Z czego żyje Ola Kwaśniewska?
Urządziła luksusowy apartament, była w Afryce, zwiedziła Azję. Wszystko w ciągu jednego roku. Skąd na to wzięła, skoro nie garnie się do stałej pracy?
Ola Kwaśniewska (32 l.) przekonywała wielokrotnie, że wcale nie żyje ponad stan, a jej majątek nie jest tak bardzo imponujący.
Media zastanawiały się skąd dziewczyna bierze w takim razie pieniądze na te wszystkie wyjazdy i drogie kreacje. W końcu nie prowadzi teraz żadnego programu, jedynie raz na jakiś czas przeprowadza wywiad do jednej z kolorowych gazet.
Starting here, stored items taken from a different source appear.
(* ===== verification/ProtocolTurns.v ===== *)
(** * Turns of the client and of the server in a run

    What the handlers do with the messages of Protocol.v's phases. *)

From coqutil Require Import Datatypes.RecordSetters.
From Stdlib Require Import SpecFloat.
From Stdlib Require Import String.
From S2P Require Import Prelude.
From S2P Require Import IperfTime.
From S2P Require Import Cdouble.
From S2P Require Import CjsonData.
From S2P Require Import CjsonPrint.
From S2P Require Import CjsonPrintSpec.
From S2P Require Import CjsonParse.
From S2P Require Import CjsonRoundtrip.
From S2P Require Import CjsonTree.
From S2P Require Import JsonObject.
From S2P Require Import Iperf.
From S2P Require Import Frame.
From S2P Require Import Udp.
From S2P Require Import Transfer.
From S2P Require Import Stats.
From S2P Require Import Params.
From S2P Require Import ParamsProof.
From S2P Require Import ParamsThms.
From S2P Require Import Results.
From S2P Require Import ResultsProof.
From S2P Require Import Control.
From S2P Require Import Protocol.
From stdpp Require Import base numbers gmap list relations.
Import DoubleBraceUpdate.

Open Scope Z_scope.
Open Scope c_scope.

Section Turns.
Context (e : env) (base c : iperf_test).
Hypothesis He : env_ok e.
Hypothesis Hbase : ready e base.
Hypothesis Hc : client_ok c.

Abbreviation client_turn' := (client_turn' e).
Abbreviation server_turn' := (server_turn' e).
Abbreviation client_like := (client_like c).
Abbreviation server_like := (server_like c).
Abbreviation flags := (flags c).
Abbreviation total_streams := (total_streams c).
Abbreviation to_rec := (to_rec c).
Abbreviation to_send := (to_send c).
Abbreviation accepted := (accepted c).

(** ** What the steps keep *)

Lemma ids_identity t t' : map identity (streams t') = map identity (streams t) ->
  ids_ok t -> ids_ok t' /\ map sender (streams t') = map sender (streams t) /\
    map stream_id (streams t') = map stream_id (streams t).
Proof.
  intros E Hok.
  assert (E2 : map stream_id (streams t') = map stream_id (streams t)).
  { apply (f_equal (map (fun x : Z * Z * bool => x.1.2))) in E. rewrite !map_map in E. exact E. }
  split; [|split].
  - intros i sp Hi.
    assert (Hl : map stream_id (streams t') !! i = Some (stream_id sp)) by (by rewrite list_lookup_fmap, Hi).
    rewrite E2 in Hl. apply list_lookup_fmap_Some in Hl as (sp' & -> & Hsp). by apply Hok.
  - apply (f_equal (map (fun x : Z * Z * bool => x.2))) in E. rewrite !map_map in E. exact E.
  - done.
Qed.

Lemma has_streams_data fl t t' : same_control t t' -> has_streams fl t -> has_streams fl t'.
Proof. intros [_ E] [H1 H2]. destruct (ids_identity t t' E H1) as (A & B & _). split; [done|]. by rewrite B. Qed.

Lemma data_fields t t' : same_control t t' ->
  role t' = role t /\ mode t' = mode t /\ get_server_output t' = get_server_output t /\ duration t' = duration t /\
  cookie t' = cookie t /\ num_streams t' = num_streams t /\ sender_has_retransmits t' = sender_has_retransmits t /\
  congestion_used t' = congestion_used t /\ state t' = state t /\ done_ t' = done_ t /\ omitting t' = omitting t /\
  protocols t' = protocols t.
Proof. intros [E _]. rewrite E. repeat split. Qed.

Lemma client_like_data t t' : same_control t t' -> client_like t -> client_like t'.
Proof.
  intros (E1 & E2 & E3 & E4 & E5 & E6 & E7 & E8 & _)%data_fields []. constructor; congruence.
Qed.

Lemma server_like_data t t' : same_control t t' -> server_like t -> server_like t'.
Proof.
  intros S. assert (E0 : ctrl_sck t' = ctrl_sck t) by (by rewrite (proj1 S)). revert S.
  intros (E1 & E2 & E3 & E4 & E5 & E6 & E7 & E8 & _ & _ & _ & E9)%data_fields []. constructor; congruence.
Qed.

(** Results depend on the figures only. *)
Lemma sendable_ext t t' :
  cpu_util t' = cpu_util t -> mode t' = mode t -> sender_has_retransmits t' = sender_has_retransmits t ->
  congestion_used t' = congestion_used t -> streams t' = streams t -> results_sendable t -> results_sendable t'.
Proof.
  intros E1 E2 E3 E4 E5 [H1 H2 H3 H4]. constructor.
  - by rewrite E1.
  - unfold sent_has_retransmits in *. by rewrite E2, E3.
  - by rewrite E4.
  - rewrite E5. eapply Forall_impl; [exact H4|]. intros sp [A B C]. constructor; [|done|done].
    unfold sent_retransmits in *. by rewrite E3.
Qed.

(** ** Turns of the client *)

Lemma turn_params now :
  client_turn' now Loop c (Msg (MState PARAM_EXCHANGE))
    = Ok (mk_turn Loop None (c {{ state := PARAM_EXCHANGE }}) [MJson (msg c)] []).
Proof.
  unfold Protocol.client_turn', client_turn. cbn [iperf_handle_message_client]. cbn [Z.eqb Pos.eqb].
  rewrite parameters_entries. cbn [obind after]. unfold wire. rewrite norm_obj. reflexivity.
Qed.

(** Streams added, nothing else of the configuration changed. *)
Definition same_config (t t' : iperf_test) : Prop :=
  t' = t {{ streams := streams t'; read_set := read_set t'; write_set := write_set t' }}.

Lemma same_config_trans t1 t2 t3 : same_config t1 t2 -> same_config t2 t3 -> same_config t1 t3.
Proof. unfold same_config. intros E1 E2. rewrite E2, E1. by destruct t1. Qed.

Lemma create_streams_ok n b : forall t,
  ids_ok t -> Z.of_nat (List.length (streams t) + n) < 2 ^ 31 - 2 ->
  exists t', iperf_create_streams (connect_fd e) 0 no_errno n b t = (None, t') /\
    same_config t t' /\ ids_ok t' /\ map sender (streams t') = map sender (streams t) ++ repeat b n.
Proof.
  induction n as [|n IH]; intros t Hok Hlen.
  { exists t. split; [done|]. split; [by destruct t|]. split; [done|]. by rewrite app_nil_r. }
  cbn [iperf_create_streams]. destruct (Z.ltb_spec (connect_fd e (List.length (streams t))) 0) as [H|_];
    [pose proof (eo_connect e He (List.length (streams t))); lia|].
  set (t1 := if b then _ else _). assert (E1 : streams t1 = streams t) by (unfold t1; by destruct b).
  assert (S1 : same_config t t1) by (unfold t1, same_config; destruct b, t; reflexivity).
  assert (Hok1 : ids_ok t1) by (unfold ids_ok; by rewrite E1).
  clearbody t1. unfold no_errno at 1.
  set (sp := blank_stream (connect_fd e (List.length (streams t))) b).
  destruct (add_stream_ids t1 sp Hok1) as (Hok2 & sp' & Es & _ & Hb & _); [rewrite E1; lia|].
  assert (S2 : same_config t1 (iperf_add_stream t1 sp)).
  { unfold same_config, iperf_add_stream. destruct (streams t1), t1; reflexivity. }
  destruct (IH (iperf_add_stream t1 sp) Hok2) as (t' & -> & S3 & Hok' & Em).
  { rewrite Es, length_app, E1. cbn [List.length]. lia. }
  exists t'. split; [done|]. split; [eapply same_config_trans; [exact S1|exact (same_config_trans _ _ _ S2 S3)]|].
  split; [done|]. rewrite Em, Es, map_app, E1. cbn [map]. rewrite Hb, <- app_assoc. done.
Qed.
Pojawiły się też insynuacje, że Ola nadal żyje na koszt rodziców, którzy utrzymują ją i męża. Aleksander Kwaśniewski jednak wszystkiemu zaprzecza.
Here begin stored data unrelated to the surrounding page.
(* ===== verification/Process.v ===== *)
(** * The process of a server (iperf_api.c: iperf_create_pidfile,
    iperf_delete_pidfile; iperf_error.c: the end of iperf_errexit)

    Files are a map from names to contents, beside the processes that exist
    and the number of descriptors left open.  Which files can be opened is an
    argument. *)

From coqutil Require Import Datatypes.RecordSetters.
From S2P Require Import Prelude.
From S2P Require Import Cdouble.
From S2P Require Import CdoubleFacts.
From S2P Require Import CdoubleText.
From S2P Require Import Cscan.
From S2P Require Import Units.
From S2P Require Import CscanFacts.
From S2P Require Import Output.
From stdpp Require Import base numbers gmap list.
Import DoubleBraceUpdate.

Open Scope Z_scope.
Open Scope c_scope.

Record machine := mk_machine
  { files : gmap bytes bytes;
    alive : gset Z;
    descriptors : Z }.

(** What iperf_create_pidfile does: return 0, return -1, or exit because of
    another instance. *)
Inductive created : Type :=
| Created
| Failed
| OtherInstance.

Section Pidfile.
(** Whether a file can be opened and read, opened for writing, and written and
    closed. *)
Variables readable writable storable : bytes -> bool.

(** What atoi reads: the buffer up to its NUL. *)
Definition atoi_buffer (buf : bytes) : outcome Z :=
  if bool_decide (0 ∈ buf) then Ok (atoi (cstr_of buf)) else UB.

(** The pid of a running process in an existing file; [junk] is what is in
    the buffer before. *)
Definition running_pid (junk content : bytes) (m : machine) : outcome bool :=
  let buf := take 7 content ++ drop (List.length (take 7 content)) junk in
  let! pid := atoi_buffer buf in
  Ok ((0 <? pid) && bool_decide (pid ∈ alive m)).

(** The result, test->pidfile afterwards, and the machine.  The descriptor of
    the existing file is not closed. *)
Definition iperf_create_pidfile (junk : bytes) (getpid : Z) (pidfile : option bytes) (m : machine)
    : outcome (created * option bytes * machine) :=
  match pidfile with
  | None => Ok (Created, None, m)
  | Some path =>
      let create m :=
        if writable path
        then
          if storable path
          then Ok (Created, pidfile, m {{ files := <[path := take 7 (int_text getpid) ++ [0]]> (files m) }})
          else Ok (Failed, pidfile, m {{ files := <[path := []]> (files m); descriptors := descriptors m + 1 }})
        else Ok (Failed, pidfile, m) in
      match files m !! path with
      | Some content =>
          if readable path
          then
            let m := m {{ descriptors := descriptors m + 1 }} in
            let! other := running_pid junk content m in
            if other then Ok (OtherInstance, None, m) else create m
          else create m
      | None => create m
      end
  end.

Definition iperf_delete_pidfile (pidfile : option bytes) (m : machine) : machine :=
  match pidfile with
  | Some path => m {{ files := delete path (files m) }}
  | None => m
  end.

(** run() before its loop: the machine with the server, or after it exited. *)
Definition start_server (junk : bytes) (getpid : Z) (pidfile : option bytes) (m : machine)
    : outcome (bool * option bytes * machine) :=
  let! r := iperf_create_pidfile junk getpid pidfile m in
  match r with
  | (Created, pidfile, m) => Ok (true, pidfile, m)
  | (_, pidfile, m) => Ok (false, pidfile, iperf_delete_pidfile pidfile m)
  end.
End Pidfile.

(** ** One server per file *)

Section Thms.
Variables readable writable storable : bytes -> bool.

Lemma pid_text p : 0 < p < 10 ^ 7 -> take 7 (int_text p) = digits p.
Proof.
  intros Hp. unfold int_text. destruct (Z.ltb_spec p 0); [lia|]. rewrite Z.abs_eq by lia. cbn [app].
  apply take_ge. apply (digits_length_le p 7); [lia|lia].
Qed.

(** Reading what a server wrote, if its pid has at most six digits: the NUL is
    then among the seven bytes read. *)
Lemma running_pid_written junk p m : 0 < p < 10 ^ 6 ->
  running_pid junk (take 7 (int_text p) ++ [0]) m = Ok (bool_decide (p ∈ alive m)).
Proof.
  intros Hp. rewrite pid_text by lia. pose proof (digits_length_le p 6 ltac:(lia) ltac:(lia)) as Hl.
  unfold running_pid, atoi_buffer. rewrite (take_ge (digits p ++ [0]) 7) by (rewrite length_app; cbn [List.length]; lia).
  rewrite <- app_assoc. cbn [app]. rewrite bool_decide_eq_true_2 by (rewrite elem_of_app, elem_of_cons; auto).
  rewrite cstr_of_app by apply digits_nonzero. rewrite atoi_digits by lia. cbn [obind].
  destruct (Z.ltb_spec 0 p); [done|lia].
Qed.

End Thms.


(** With a pid of seven digits the NUL is not among the bytes read, and atoi
    runs over whatever the buffer held before. *)
Theorem pidfile_seven_digits :
  let m1 := mk_machine {[ [112] := take 7 (int_text 4194303) ++ [0] ]} {[4194303]} 3 in
  start_server (fun _ => true) (fun _ => true) (fun _ => true) (repeat 65 8) 77 (Some [112]) m1 = UB /\
  exists p m2, start_server (fun _ => true) (fun _ => true) (fun _ => true) (repeat 0 8) 77 (Some [112]) m1 = Ok (false, p, m2).
Proof. split; [vm_compute; reflexivity|]. eexists _, _. vm_compute. reflexivity. Qed.

(** Every start over an existing file leaves a descriptor open. *)
Theorem pidfile_descriptor_leaks :
  exists p m, start_server (fun _ => true) (fun _ => true) (fun _ => true) [] 77 (Some [112]) (mk_machine {[ [112] := [53; 0] ]} {[77]} 3)
    = Ok (true, p, m) /\ descriptors m = 4.
Proof. eexists _, _. split; [vm_compute; reflexivity|]. reflexivity. Qed.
"Nie będę tego komentował. To jest kłamstwo" - stwierdził były prezydent w rozmowie z "Show".
Okazuje się, że Kwaśniewska całkiem nieźle sobie radzi i to bez pomocy rodziców. Na czym więc zarabia?
Ola czerpie korzyści materialne z... bywania na imprezach!
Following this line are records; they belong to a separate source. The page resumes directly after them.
(* ===== verification/TestTimers.v ===== *)
(** * The timers of a test (iperf_client_api.c, iperf_server_api.c, iperf_api.c)

    The timers a client and a server create over the package of timer.c, and
    their callbacks: the end of the test, the statistics, the reports, the end
    of the omit period, the pacing of the streams.  The callbacks run inside
    tmr_run and may themselves reset and cancel timers.  Reports are counted,
    not printed. *)

From coqutil Require Import Datatypes.RecordSetters.
From Stdlib Require Import SpecFloat.
From S2P Require Import Prelude.
From S2P Require Import IperfTime.
From S2P Require Import Timer.
From S2P Require Import TimerSpec.
From S2P Require Import TimerRun.
From S2P Require Import Cdouble.
From S2P Require Import Iperf.
From S2P Require Import Transfer.
From S2P Require Import Stats.
From S2P Require Import Control.
From stdpp Require Import base numbers gmap list.
Import DoubleBraceUpdate.

Open Scope Z_scope.
Open Scope c_scope.

Abbreviation SEC_TO_US := 1000000.
Abbreviation IEINITTEST := 101.

(** The test with its timers. *)
Record session := mk_session
  { s_test : iperf_test;
    stats_interval : double;
    reporter_interval : double;
    timer : option loc;
    stats_timer : option loc;
    reporter_timer : option loc;
    omit_timer : option loc;
    send_timers : gmap Z loc;     (* sp->send_timer, by the id of the stream *)
    reports : nat }.

(** The callbacks. *)
Abbreviation TEST_PROC := 0%nat.
Abbreviation STATS_PROC := 1%nat.
Abbreviation REPORTER_PROC := 2%nat.
Abbreviation OMIT_PROC := 3%nat.
Abbreviation SEND_PROC := 4%nat.
Abbreviation SERVER_PROC := 5%nat.

(** Conversion to int64_t (undefined out of range). *)
Definition i64_of_double (d : double) : outcome Z :=
  match d with
  | S754_zero _ => Ok 0
  | S754_finite _ _ _ =>
      let z := Z_of_double d in if (- 2 ^ 63 <=? z) && (z <? 2 ^ 63) then Ok z else UB
  | _ => UB
  end.

Section Timers.
(** malloc for a timer, the statistics callback, TCP_INFO of the streams. *)
Variable malloc : gmap loc Timer -> option loc.
Variable stats_callback : iperf_time -> iperf_test -> iperf_test.
Variable tcp : iperf_stream -> tcp_info.

(** ** Creating timers: an i_errno, the session, the timers *)

Definition created : Type := option Z * session * tmr_state.

(** tmr_create and the check of its result; [set] stores the timer. *)
Definition arm (set : option loc -> session -> session) (now : iperf_time) (proc : nat) (cd us : Z) (per : bool)
    (s : session) (st : tmr_state) : outcome created :=
  let! r := tmr_create st (malloc (heap st)) now proc cd us per in
  let '(l, st) := r in
  Ok (match l with None => Some IEINITTEST | Some _ => None end, set l s, st).

(** The next step, if there was no error. *)
Definition and_then (r : outcome created) (k : session -> tmr_state -> outcome created) : outcome created :=
  let! c := r in
  match c with
  | (None, s, st) => k s st
  | c => Ok c
  end.

(** A periodic timer with an interval in seconds, unless the interval is 0. *)
Definition arm_interval (set : option loc -> session -> session) (now : iperf_time) (proc : nat) (interval : double)
    (s : session) (st : tmr_state) : outcome created :=
  if deqb interval d0 then Ok (None, s, st)
  else
    let! us := i64_of_double (dmul interval (d_of_Z SEC_TO_US)) in
    arm set now proc 0 us true s st.

(** create_client_timers and create_server_timers differ in the callback at the
    end and in the time the server waits longer. *)
Definition create_timers (proc : nat) (grace : Z) (now : option iperf_time) (s : session) (st : tmr_state)
    : outcome created :=
  match now with
  | None => Ok (Some IEINITTEST, s, st)
  | Some now =>
      let s := s {{ timer := None; stats_timer := None; reporter_timer := None }} in
      and_then
        (and_then
           (if nonzero_int (duration (s_test s))
            then
              let s := s {{ s_test -> done_ := false }} in
              let! d := int_of (duration (s_test s) + omit (s_test s)) in
              let! d := int_of (d + grace) in
              arm (fun l s => s {{ timer := l }}) now proc 0 (d * SEC_TO_US) false s st
            else Ok (None, s, st))
           (fun s st => arm_interval (fun l s => s {{ stats_timer := l }}) now STATS_PROC (stats_interval s) s st))
        (fun s st => arm_interval (fun l s => s {{ reporter_timer := l }}) now REPORTER_PROC (reporter_interval s) s st)
  end.

Definition create_client_timers : option iperf_time -> session -> tmr_state -> outcome created :=
  create_timers TEST_PROC 0.

(** max_rtt * state_transitions *)
Definition grace_period : Z := 4 * 10.
Definition create_server_timers : option iperf_time -> session -> tmr_state -> outcome created :=
  create_timers SERVER_PROC grace_period.

(** create_client_omit_timer; create_server_omit_timer is the same. *)
Definition create_client_omit_timer (now : option iperf_time) (s : session) (st : tmr_state) : outcome created :=
  if omit (s_test s) =? 0 then Ok (None, s {{ omit_timer := None; s_test -> omitting := false }}, st)
  else
    match now with
    | None => Ok (Some IEINITTEST, s, st)
    | Some now =>
        arm (fun l s => s {{ omit_timer := l }}) now OMIT_PROC 0 (omit (s_test s) * SEC_TO_US) false
          (s {{ s_test -> omitting := true }}) st
    end.

(** The loop of iperf_create_send_timers over the streams [l]; [getnow] is the
    clock tmr_create reads. *)
Fixpoint send_timers_loop (getnow : iperf_time) (l : list iperf_stream) (s : session) (st : tmr_state)
    : outcome created :=
  match l with
  | [] => Ok (None, s, st)
  | sp :: l =>
      let s := s {{ s_test -> streams :=
        map (fun x => if stream_id x =? stream_id sp then x {{ green_light := true }} else x) (streams (s_test s)) }} in
      if rate (settings (s_test s)) =? 0 then send_timers_loop getnow l s st
      else
        and_then
          (arm (fun p s => match p with
                           | Some p => s {{ send_timers := <[ stream_id sp := p ]> (send_timers s) }}
                           | None => s
                           end)
               getnow SEND_PROC (stream_id sp) (pacing_timer (settings (s_test s))) true s st)
          (send_timers_loop getnow l)
  end.

Definition iperf_create_send_timers (now : option iperf_time) (getnow : iperf_time) (s : session) (st : tmr_state)
    : outcome created :=
  match now with
  | None => Ok (Some IEINITTEST, s, st)
  | Some _ => send_timers_loop getnow (streams (s_test s)) s st
  end.

(** ** The callbacks *)

Definition test_timer_proc (s : session) : session := s {{ timer := None; s_test -> done_ := true }}.

Definition client_stats_timer_proc (now : iperf_time) (s : session) : session :=
  if done_ (s_test s) then s else s {{ s_test := stats_callback now (s_test s) }}.

Definition client_reporter_timer_proc (s : session) : session :=
  if done_ (s_test s) then s else s {{ reports := S (reports s) }}.

Definition reset_timer (now : iperf_time) (t : option loc) (st : tmr_state) : outcome tmr_state :=
  match t with
  | Some l => tmr_reset st now l
  | None => Ok st
  end.

Definition client_omit_timer_proc (now : iperf_time) (s : session) (st : tmr_state) : outcome (session * tmr_state) :=
  let s := s {{ omit_timer := None; s_test := iperf_reset_stats ((s_test s) {{ omitting := false }}) now tcp }} in
  let! st := reset_timer now (stats_timer s) st in
  let! st := reset_timer now (reporter_timer s) st in
  Ok (s, st).

(** [id] stands for the pointer to the stream, which must not be freed. *)
Definition send_timer_proc (id : Z) (now : iperf_time) (s : session) : outcome session :=
  match find (fun sp => stream_id sp =? id) (streams (s_test s)) with
  | None => UB
  | Some sp =>
      let! r := iperf_check_throttle (s_test s) sp now in
      let '(sp, ws) := r in
      Ok (s {{ s_test := (s_test s) {{ write_set := ws; streams :=
                map (fun x => if stream_id x =? id then sp else x) (streams (s_test s)) }} }})
  end.

(** iperf_free_stream cancels the timer of the stream. *)
Fixpoint free_streams (l : list iperf_stream) (tms : gmap Z loc) (st : tmr_state) : outcome tmr_state :=
  match l with
  | [] => Ok st
  | sp :: l =>
      let! st := match tms !! stream_id sp with Some t => tmr_cancel st t | None => Ok st end in
      free_streams l tms st
  end.

Definition server_timer_proc (s : session) (st : tmr_state) : outcome (session * tmr_state) :=
  let s := s {{ timer := None }} in
  if done_ (s_test s) then Ok (s, st)
  else
    let! st := free_streams (streams (s_test s)) (send_timers s) st in
    Ok (s {{ s_test := (s_test s) {{ done_ := true; streams := [] }}; send_timers := ∅ }}, st).

(** What tmr_run calls. *)
Definition dispatch (p : nat) (cd : Z) (now : iperf_time) (s : session) (st : tmr_state)
    : outcome (session * tmr_state) :=
  match p with
  | TEST_PROC => Ok (test_timer_proc s, st)
  | STATS_PROC => Ok (client_stats_timer_proc now s, st)
  | REPORTER_PROC => Ok (client_reporter_timer_proc s, st)
  | OMIT_PROC => client_omit_timer_proc now s st
  | SEND_PROC => let! s := send_timer_proc cd now s in Ok (s, st)
  | SERVER_PROC => server_timer_proc s st
  | _ => UB
  end.

End Timers.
Małgorzata Herde, menedżerka prezydenckiej córki, nie widzi w tym nic złego i zapewnia, że to normalny sposób zarobkowania, który tylko w Polsce budzi kontrowersje.
"Żyjemy w kraju, gdzie media co chwilę kogoś za coś rozliczają. Znam doskonale rynek brytyjski, włoski czy amerykański. Moi znajomi na nich pracują. Śmieją się jak porównujemy stawki w kontekście do presji mediów. Na świecie nikt nikogo nie podlicza, wręcz się o tym nie mówi - to nieeleganckie" - poucza Herde na łamach magazynu.
Warto dodać, że stawki, które tak rozbawiły znajomych menedżerki wynoszą podobno od 2 do 8 tysięcy złotych. Oczywiście w zależności od wielkości i popularności danej gwiazdy.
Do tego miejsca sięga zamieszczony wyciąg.